Prometheus Alerts for etcd

apiVersion: monitoring.coreos.com/v1
kind: PrometheusRule
metadata:
  name: etcd-alerts
  namespace: monitoring
spec:
  groups:
    - name: etcd
      rules:
        - alert: EtcdMembersDown
          expr: |
            max without (endpoint) (
              sum without (instance) (up{job="etcd"} == bool 0)
              or
              count without (To) (
                sum without (instance) (rate(etcd_network_peer_sent_failures_total[120s])) > 0.01
              )
            ) > 0
          for: 10m
          labels:
            severity: critical
          annotations:
            summary: "etcd cluster members are down"
            
        - alert: EtcdNoLeader
          expr: etcd_server_has_leader == 0
          for: 1m
          labels:
            severity: critical
          annotations:
            summary: "etcd cluster has no leader"
            
        - alert: EtcdHighNumberOfFailedGRPCRequests
          expr: |
            sum(rate(grpc_server_handled_total{job="etcd", grpc_code=~"Unknown|FailedPrecondition|ResourceExhausted|Internal|Unavailable|DataLoss|DeadlineExceeded"}[5m])) 
            / sum(rate(grpc_server_handled_total{job="etcd"}[5m])) > 0.05
          for: 10m
          labels:
            severity: warning
          annotations:
            summary: "High rate of failed gRPC requests"
            
        - alert: EtcdDatabaseQuotaLow
          expr: |
            (etcd_mvcc_db_total_size_in_bytes / etcd_server_quota_backend_bytes) * 100 > 80
          for: 5m
          labels:
            severity: warning
          annotations:
            summary: "etcd database quota usage above 80%"
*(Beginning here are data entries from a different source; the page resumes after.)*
Definition no_result {A} (m : call A) : call () := _ ← m; mret ().
Definition exec_call (c : lib_call) : call () :=
  match c with
  | LXsocket f t p fd => no_result (Xsocket serialize parse sendto f t p fd)
  | LXbind fd a n => no_result (Xbind serialize parse sendto fd a n)
  | LXclose fd => no_result (Xclose serialize parse sendto fd)
  | LXconnect fd a => no_result (Xconnect serialize sendto fd a)
  | LXaccept fd a n new bound => no_result (Xaccept serialize parse sendto inet_addr fd a n new bound)
  | LXsend fd buf len flags => no_result (Xsend serialize sendto fd buf len flags)
  | LXsendto fd buf len flags a n => no_result (Xsendto serialize sendto fd buf len flags a n)
  | LXrecv fd buf len flags => no_result (Xrecv parse fd buf len flags)
  | LXrecvfrom fd buf len flags a n sa => no_result (Xrecvfrom parse inet_addr fd buf len flags a n sa)
  | LXsetsockopt fd o v n => no_result (Xsetsockopt serialize parse sendto fd o v n)
  | LXgetsockopt fd o v n => no_result (Xgetsockopt serialize parse sendto fd o v n)
  | LXreadChunk fd buf len cid => no_result (XreadChunk serialize parse sendto fd buf len cid)
  | LXrequestChunks fd l => no_result (XrequestChunks serialize sendto fd l)
  | LXgetChunkStatuses fd l => no_result (XgetChunkStatuses serialize parse sendto fd l)
  | LXallocCacheSlice policy ttl size fd pid => no_result (XallocCacheSlice serialize parse sendto policy ttl size fd pid)
  | LXfreeCacheSlice ctx => no_result (XfreeCacheSlice serialize parse sendto ctx)
  | LXputChunk ctx data len info => no_result (XputChunk serialize parse sendto ctx data len info)
  | LXputFile ctx f file sz => no_result (XputFile serialize parse sendto ctx f file sz)
  | LXputBuffer ctx data len sz => no_result (XputBuffer serialize parse sendto ctx data len sz)
  | LXremoveChunk ctx cid => no_result (XremoveChunk serialize parse sendto ctx cid)
  | LXpushChunkto ctx buf len flags a n info => no_result (XpushChunkto serialize parse sendto ctx buf len flags a n info)
  | LXpushBufferto ctx data len flags a n sz => no_result (XpushBufferto serialize parse sendto ctx data len flags a n sz)
  | LXpushFileto ctx f file flags a n sz => no_result (XpushFileto serialize parse sendto ctx f file flags a n sz)
  | LXbindPush fd a n => no_result (XbindPush serialize parse sendto fd a n)
  | LXrecvChunkfrom fd buf len flags ci => no_result (XrecvChunkfrom parse fd buf len flags ci)
  | LXupdateAD fd ad ip => no_result (XupdateAD serialize sendto fd ad ip)
  | LXupdateNameServerDAG fd dag => no_result (XupdateNameServerDAG serialize sendto fd dag)
  | LXreadLocalHostAddr fd present n1 n2 n3 => no_result (XreadLocalHostAddr serialize parse sendto fd present n1 n2 n3)
  | LXisDualStackRouter fd => no_result (XisDualStackRouter serialize parse sendto fd)
  | LXreadNameServerDAG fd a => no_result (XreadNameServerDAG serialize parse sendto inet_addr fd a)
  | LXgetpeername fd a n => no_result (Xgetpeername serialize parse sendto inet_addr fd a n)
  | LXgetsockname fd a n => no_result (Xgetsockname serialize parse sendto inet_addr fd a n)
  end.

Lemma keeps_validateSocket sock t e : keeps (validateSocket sock t e).
Proof. unfold validateSocket, getSocketType. keeping. Qed.
Lemma keeps_click_send fd m : keeps (click_send serialize sendto fd m).
Proof. unfold click_send. keeping. Qed.
Lemma keeps_click_reply fd n : keeps (click_reply fd n).
Proof. unfold click_reply. keeping. Qed.
Hint Resolve keeps_validateSocket keeps_click_send keeps_click_reply : keeps.
Lemma keeps_click_reply2 fd : keeps (click_reply2 parse fd).
Proof. unfold click_reply2. keeping. Qed.
Hint Resolve keeps_click_reply2 : keeps.
Lemma keeps_control fd m : keeps (control serialize parse sendto fd m).
Proof. unfold control. keeping. Qed.
Hint Resolve keeps_control : keeps.
Lemma keeps_take_payload fd n p : keeps (take_payload fd n p).
Proof. unfold take_payload. keeping. Qed.
Lemma keeps_request_message fd l : keeps (request_message serialize sendto fd l).
Proof. unfold request_message. keeping. Qed.
Hint Resolve keeps_take_payload keeps_request_message : keeps.
Lemma keeps_request_parts fuel fd l : keeps (request_parts serialize sendto fuel fd l).
Proof. revert l. induction fuel as [|fuel IH]; intros l; cbn [request_parts]; keeping. Qed.
Hint Resolve keeps_request_parts : keeps.

Lemma keeps_get_u32 fd len : keeps (getSocketData fd (u32 len)).
Proof. apply keeps_getSocketData. pose proof (wrapU_range 32 len ltac:(lia)). unfold u32. lia. Qed.
Hint Resolve keeps_get_u32 : keeps.

Lemma keeps_Xsocket f t p fd : keeps (Xsocket serialize parse sendto f t p fd).
Proof. unfold Xsocket. keeping. Qed.
Lemma keeps_Xclose fd : keeps (Xclose serialize parse sendto fd).
Proof. unfold Xclose, getSocketType. keeping. Qed.
Lemma keeps_query fd m n : keeps (query serialize sendto fd m n).
Proof. unfold query. keeping. Qed.
Lemma keeps_tell fd m : keeps (tell serialize sendto fd m).
Proof. unfold tell, getSocketType. keeping. Qed.
Hint Resolve keeps_Xsocket keeps_Xclose keeps_query keeps_tell : keeps.
Lemma keeps_ask fd m : keeps (ask serialize parse sendto fd m).
Proof. unfold ask. keeping. Qed.
Hint Resolve keeps_ask : keeps.
Lemma keeps_get_name m f fd a n : keeps (get_name serialize parse sendto inet_addr m f fd a n).
Proof. unfold get_name, isConnected. keeping. Qed.
Lemma keeps_XputChunk ctx data len info : keeps (XputChunk serialize parse sendto ctx data len info).
Proof. unfold XputChunk. keeping. Qed.
Hint Resolve keeps_get_name keeps_XputChunk : keeps.
Lemma keeps_XpushChunkto ctx buf len flags a n info : keeps (XpushChunkto serialize parse sendto ctx buf len flags a n info).
Proof. unfold XpushChunkto. keeping. Qed.
Hint Resolve keeps_XpushChunkto : keeps.
Lemma keeps_put_buffer put data len sz : (∀ p n info, keeps (put p n info)) → keeps (put_buffer put data len sz).
Proof.
  intros Hput. apply keeps_bind; [|intros; apply keeps_ret]. generalize (chunk_size sz). intros z. generalize (num_chunks len z) at 2. intros num.
  generalize (Z.to_nat (num_chunks len z)). intros n. generalize 0, (@nil ChunkInfo). revert data len.
  induction n as [|n IH]; intros data len i infos; cbn [put_loop]; keeping.
Qed.
Lemma keeps_put_file put file sz : (∀ p n info, keeps (put p n info)) → keeps (put_file put file sz).
Proof.
  intros Hput. apply keeps_bind; [|intros; apply keeps_ret]. generalize (chunk_size sz). intros z. generalize (num_chunks (Z.of_nat (length file)) z).
  intros num. generalize (S (length file)). intros fuel. generalize 0, (@nil ChunkInfo). revert file.
  induction fuel as [|fuel IH]; intros file i infos; cbn [file_loop]; keeping.
Qed.
Hint Resolve keeps_put_buffer keeps_put_file : keeps.

Lemma exec_keeps c : keeps (exec_call c).
Proof.
  destruct c; cbn [exec_call]; unfold XallocCacheSlice, XfreeCacheSlice, XputFile, XputBuffer, XremoveChunk, XpushBufferto, XpushFileto, XbindPush,
    XrecvChunkfrom, XupdateAD, XupdateNameServerDAG, XreadLocalHostAddr, XisDualStackRouter, XreadNameServerDAG, Xgetpeername, Xgetsockname;
    unfold no_result, Xsocket, Xbind, Xclose, Xconnect, Xaccept, Xsend, Xsendto, Xrecv, Xrecvfrom, Xsetsockopt,
    Xgetsockopt, XreadChunk, XrequestChunks, XgetChunkStatuses, getSocketType, isConnected, dgramPeer; keeping.
Qed.

(** ** Calls that are always defined *)

(** The call is defined; if it releases kept bytes ([frees]), where the heap lets
    it. *)
Definition safe (frees : bool) {A} (m : call A) : Prop :=
  ∀ l, lib_ok l → (frees = true → one_heap l = true) → ∃ o, m l = Ok o.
Backup Verification Script

#!/bin/bash
# /usr/local/bin/verify-etcd-backup.sh

SNAPSHOT=$1
TEMP_DIR=$(mktemp -d)

echo "Verifying snapshot: ${SNAPSHOT}"

# Check snapshot integrity
ETCDCTL_API=3 etcdctl snapshot status ${SNAPSHOT} --write-out=table

# Test restore to temp directory
ETCDCTL_API=3 etcdctl snapshot restore ${SNAPSHOT} \
  --data-dir=${TEMP_DIR}/etcd \
  --name=test-restore \
  --initial-cluster=test-restore=http://localhost:2380 \
  --initial-cluster-token=test-token \
  --initial-advertise-peer-urls=http://localhost:2380

if [ $? -eq 0 ]; then
    echo "βœ“ Snapshot is valid and restorable"
    rm -rf ${TEMP_DIR}
    exit 0
else
    echo "βœ— Snapshot verification failed"
    rm -rf ${TEMP_DIR}
    exit 1
fi

Disaster Recovery Runbook

## etcd Disaster Recovery Procedure

### 1. Assess Situation
- [ ] Check which nodes are affected
- [ ] Verify backup availability
- [ ] Document current cluster state

### 2. Prepare for Restore
- [ ] SSH to all control plane nodes
- [ ] Stop kube-apiserver on all nodes
- [ ] Stop etcd on all nodes
- [ ] Backup existing /var/lib/etcd directories

### 3. Restore etcd
- [ ] Download latest verified backup
- [ ] Run restore command on each node
- [ ] Set correct file permissions
- [ ] Start etcd on all nodes

### 4. Verify Restore
- [ ] Check etcd member list
- [ ] Verify endpoint health
- [ ] Start kube-apiserver
- [ ] Run kubectl get nodes
- [ ] Verify all workloads

### 5. Post-Recovery
- [ ] Document incident
- [ ] Review backup schedule
- [ ] Update runbook if needed

Summary

Regular etcd backups are essential for Kubernetes disaster recovery. Automate backups with cron jobs, store them securely off-cluster, and regularly test your restore procedures to ensure they work when needed.